🤖 AI Summary
Publicly available whole-slide imaging (WSI) datasets for histopathology are predominantly derived from Western populations, with severe underrepresentation of regions such as the Middle East—where digital pathology infrastructure remains limited—thereby hindering the cross-population generalizability of AI models. Method: We introduce the first prostate needle biopsy WSI dataset from Erbil, Iraq, comprising 339 WSIs from 185 patients, acquired in native formats using Leica, Hamamatsu, and Grundium scanners. All slides were independently annotated by three board-certified pathologists for Gleason score and ISUP grade group, followed by rigorous de-identification.

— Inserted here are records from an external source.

(** [update_many({'_id': {'$in': ids}}, {'$set': ...})]: the collection
    afterwards, and [modified_count], which counts the documents the update
    changed. *)
Fixpoint update_many (ids : list nat) (c : Z) (i : nat) (db : list transaction)
  : list transaction * nat :=
  match db with
  | [] => ([], O)
  | t :: rest =>
    let '(rest', n) := update_many ids c (S i) rest in
    if existsb (Nat.eqb i) ids then
      (assign_category c t :: rest', if is_assigned c t then n else S n)
    else (t :: rest', n)
  end.

(** The query [{'category_id': 0, 'description': {'$regex':
    re.escape(pattern), '$options': 'i'}}]: the escaped pattern matches
    itself, without regard to letter case. *)
Definition uncategorized_like (merchant_pattern : text) (t : transaction) : bool :=
  (txn_category_id t =? 0) &&
  Py.contains (lower (txn_description t)) (lower merchant_pattern).

Definition batch_categorize_similar (description : text) (c : Z)
  (db : list transaction) : nat * list transaction :=
  let description_clean := upper (strip description) in
  let merchant_pattern := _extract_merchant_pattern description_clean in
  let uncategorized := find (uncategorized_like merchant_pattern) db in
  let transaction_ids := map fst uncategorized in
  match transaction_ids with
  | [] => (O, db)
  | _ =>
    let '(db', modified_count) := update_many transaction_ids c O db in
    (modified_count, db')
  end.

End Categorization.

(** ** The ingestion parser ([utils/csv_parser.py]) *)

Module CsvParser.

(** *** [float(s)] on text *)

(** [digit (["_"] digit)*], continued after a first digit: the digits read
    so far (last first) and the rest of the text. *)
Fixpoint digits_tail (acc : text) (s : text) : text * text :=
  match s with
  | c :: t =>
    if is_digit c then digits_tail (c :: acc) t
    else if eqb_char c "_"%char then
      match t with
      | d :: t' => if is_digit d then digits_tail (d :: acc) t' else (acc, s)
      | [] => (acc, s)
      end
    else (acc, s)
  | [] => (acc, s)
  end.

Definition digitpart (s : text) : option (text * text) :=
  match s with
  | c :: t => if is_digit c then Some (digits_tail [c] t) else None
  | [] => None
  end.
(** C5: when the weighted error [e] of a threshold, computed with polarity
    [+1], exceeds 1/2, the candidate has polarity [-1] and error [1 - e];
    it is what the search records when it is below the smallest error so
    far, the stump being left as it was otherwise. *)
Theorem polarity_flip :
  forall (w y : list Q) (t e : Q) (i : nat) (clf : DecisionStump)
         (minError : ext),
    weighted_error w y t = Ok e -> 1 # 2 < e ->
    candidate w y t = Ok ((-1)%Z, 1 - e) /\
    try_threshold i w y (clf, minError) t =
      if lt_ext (1 - e) minError
      then Ok ({| polarity := -1; featureIndex := Some i;
                  threshold := Some t; alpha := alpha clf |}, Fin (1 - e))
      else Ok (clf, minError).
Proof.
  intros w y t e i clf minError He Hlt.
  assert (Hc : candidate w y t = Ok ((-1)%Z, 1 - e)).
  { unfold candidate. rewrite He. simpl.
    apply ltb_lt in Hlt. rewrite Hlt. reflexivity. }
  split; [exact Hc|].
  unfold try_threshold. rewrite Hc. simpl.
  destruct (lt_ext (1 - e) minError); reflexivity.
Qed.

(** The scenario of C5: ten samples of weight 1/10, nine of them
    misclassified by the raw polarity.  The error 9/10 is recorded as 1/10
    with polarity [-1]. *)
Lemma polarity_flip_witness :
  exists e : Q,
    weighted_error (initial_weights 10) y10 1 = Ok e /\ e == 9 # 10 /\
    candidate (initial_weights 10) y10 1 = Ok ((-1)%Z, 1 - e) /\
    1 - e == 1 # 10 /\
    try_threshold 0 (initial_weights 10) y10 (new_DecisionStump, Infinity) 1 =
      Ok ({| polarity := -1; featureIndex := Some 0%nat;
             threshold := Some 1; alpha := None |}, Fin (1 - e)).
Proof.
  exists (900000000 # 1000000000).
  assert (He : weighted_error (initial_weights 10) y10 1
               = Ok (900000000 # 1000000000)) by (vm_compute; reflexivity).
  assert (Hlt : 1 # 2 < 900000000 # 1000000000) by reflexivity.
  destruct (polarity_flip _ _ _ _ 0%nat new_DecisionStump Infinity He Hlt)
    as [Hc Ht].
  split; [exact He|]. split; [reflexivity|]. split; [exact Hc|].
  split; [reflexivity|]. exact Ht.
Defined.

(** ** The error of a round lies between 0 and 1/2 *)

Lemma fold_left_Qplus l x : fold_left Qplus l x == x + Qsum l.
Proof.
  revert x. induction l as [|a l IH]; intros x.
  - cbn [fold_left Qsum]. ring.
  - cbn [fold_left]. rewrite IH. cbn [Qsum]. ring.
Qed.

Lemma Qsum_nonneg l : Forall (fun x => 0 <= x) l -> 0 <= Qsum l.
Proof.
  induction 1 as [|a l Ha _ IH]; cbn [Qsum] in *; lra.
Qed.

Lemma Qsum_filter_from (keep : Q -> nat -> bool) k l :
  Forall (fun x => 0 <= x) l ->
  0 <= Qsum (filter_from keep k l) <= Qsum l.
Proof.
  intros Hl. revert k. induction Hl as [|a l Ha _ IH]; intros k;
    cbn [filter_from Qsum].
  - lra.
  - specialize (IH (S k)). destruct (keep a k); cbn [Qsum] in *; lra.
Qed.

Lemma weighted_error_bounds w y t e :
  Forall (fun x => 0 <= x) w ->
  weighted_error w y t = Ok e -> 0 <= e <= Qsum w.
Proof.
  intros Hw. unfold weighted_error, filter_index, reduce_sum.
  set (keep := fun (_ : Q) (index : nat) => _).
  pose proof (Qsum_filter_from keep 0 w Hw) as Hb.
  destruct (filter_from keep 0 w) as [|x l] eqn:E; [discriminate|].
  intros H. injection H as <-. rewrite fold_left_Qplus.
  cbn [Qsum] in Hb. lra.
Qed.

Lemma candidate_bounds w y t p e :
  weights_ok w -> candidate w y t = Ok (p, e) -> 0 <= e <= 1 # 2.
Proof.
  intros [Hw Hs] H. unfold candidate in H.
  apply bind_Ok in H as (e0 & He0 & H).
  apply weighted_error_bounds in He0; [|exact Hw].
  destruct (ltb (1 # 2) e0) eqn:E; injection H as <- <-.
  - apply ltb_lt in E. lra.
  - apply ltb_ge in E. lra.
Qed.

Lemma try_threshold_minError i w y st t st' :
  weights_ok w -> minError_ok (snd st) ->
  try_threshold i w y st t = Ok st' -> minError_ok (snd st').
Proof.
  intros Hw Hst H. destruct st as [clf minError]. unfold try_threshold in H.
  apply bind_Ok in H as ([p e] & Hc & H).
  apply candidate_bounds in Hc; [|exact Hw].
  destruct (lt_ext e minError); injection H as <-; simpl; auto.
Qed.

Lemma round_minError w tX y m i clf minError :
  weights_ok w ->
  round w tX y m i = Ok (clf, minError) ->
  minError_ok minError /\ alpha clf = Some (stump_alpha minError).
Proof.
  intros Hw H. unfold round in H.
  apply bind_Ok in H as ([clf0 minError0] & H & Hret).
  injection Hret as <- <-. split; [|reflexivity].
  set (P := fun st : DecisionStump * ext => minError_ok (snd st)).
  change (P (clf0, minError0)).
  assert (H0 : P (new_DecisionStump, Infinity)) by exact I.
  apply (for_each_invariant P (try_feature i w tX y)) with (2 := H0) (3 := H).
  intros st j st' Hst Hj. unfold try_feature in Hj.
  apply bind_Ok in Hj as (vals & _ & Hj).
  apply (for_each_invariant P (try_threshold i w y)) with (2 := Hst) (3 := Hj).
  intros s t s' Hs Ht. unfold P in *. eapply try_threshold_minError; eauto.
Qed.

Lemma Qsum_repeat v n : Qsum (repeat v n) == inject_Z (Z.of_nat n) * v.
Proof.
  induction n as [|n IH].
  - cbn [repeat Qsum Z.of_nat]. change (inject_Z 0) with 0. ring.
  - rewrite Nat2Z.inj_succ. unfold Z.succ. rewrite inject_Z_plus.
    cbn [repeat Qsum]. rewrite IH. ring.
Qed.

Lemma initial_weights_ok n : weights_ok (initial_weights n).
Proof.
  unfold initial_weights, Tf.fill. destruct n as [|n].
  - split; simpl; [constructor | lra].
  - set (N := inject_Z (Z.of_nat (S n))).
    assert (HN : 0 < N).
    { unfold N. change 0 with (inject_Z 0). rewrite <- Zlt_Qlt. lia. }
    assert (Hv : 0 <= 1 / N).
    { apply Qle_shift_div_l; [exact HN | lra]. }
    split.
    + apply List.Forall_forall. intros x Hx. apply repeat_spec in Hx. subst x. exact Hv.
    + rewrite Qsum_repeat. fold N.
      assert (E : N * (1 / N) == 1) by (field; lra). rewrite E. lra.
Qed.

(** ** The confidence coefficient *)

Lemma Q2R_eps : Q2R eps = (/ 10000000000)%R.
Proof. unfold eps, Q2R. simpl. lra. Qed.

Contribution/Results: This dataset fills a critical gap in Middle Eastern digital prostate pathology. It enables robust cross-scanner evaluation, color normalization research, and multi-expert inter-observer agreement analysis. Released under the CC BY 4.0 license via BioImage Archive, it significantly enhances reproducibility and validation of AI models across diverse global populations and heterogeneous scanning platforms.
📝 Abstract
Artificial intelligence (AI) is increasingly used in digital pathology. Publicly available histopathology datasets remain scarce, and those that do exist predominantly represent Western populations. Consequently, the generalizability of AI models to populations from less digitized regions, such as the Middle East, is largely unknown. This motivates the public release of our dataset to support the development and validation of pathology AI models across globally diverse populations. We present 339 whole-slide images of prostate core needle biopsies from a consecutive series of 185 patients collected in Erbil, Iraq. The slides are associated with Gleason scores and International Society of Urological Pathology grades assigned independently by three pathologists. Scanning was performed using two high-throughput scanners (Leica and Hamamatsu) and one compact scanner (Grundium). All slides were de-identified and are provided in their native formats without further conversion. The dataset enables grading concordance analyses, color normalization, and cross-scanner robustness evaluations. Data will be deposited in the Bioimage Archive (BIA) under accession code: to be announced (TBA), and released under a CC BY 4.0 license.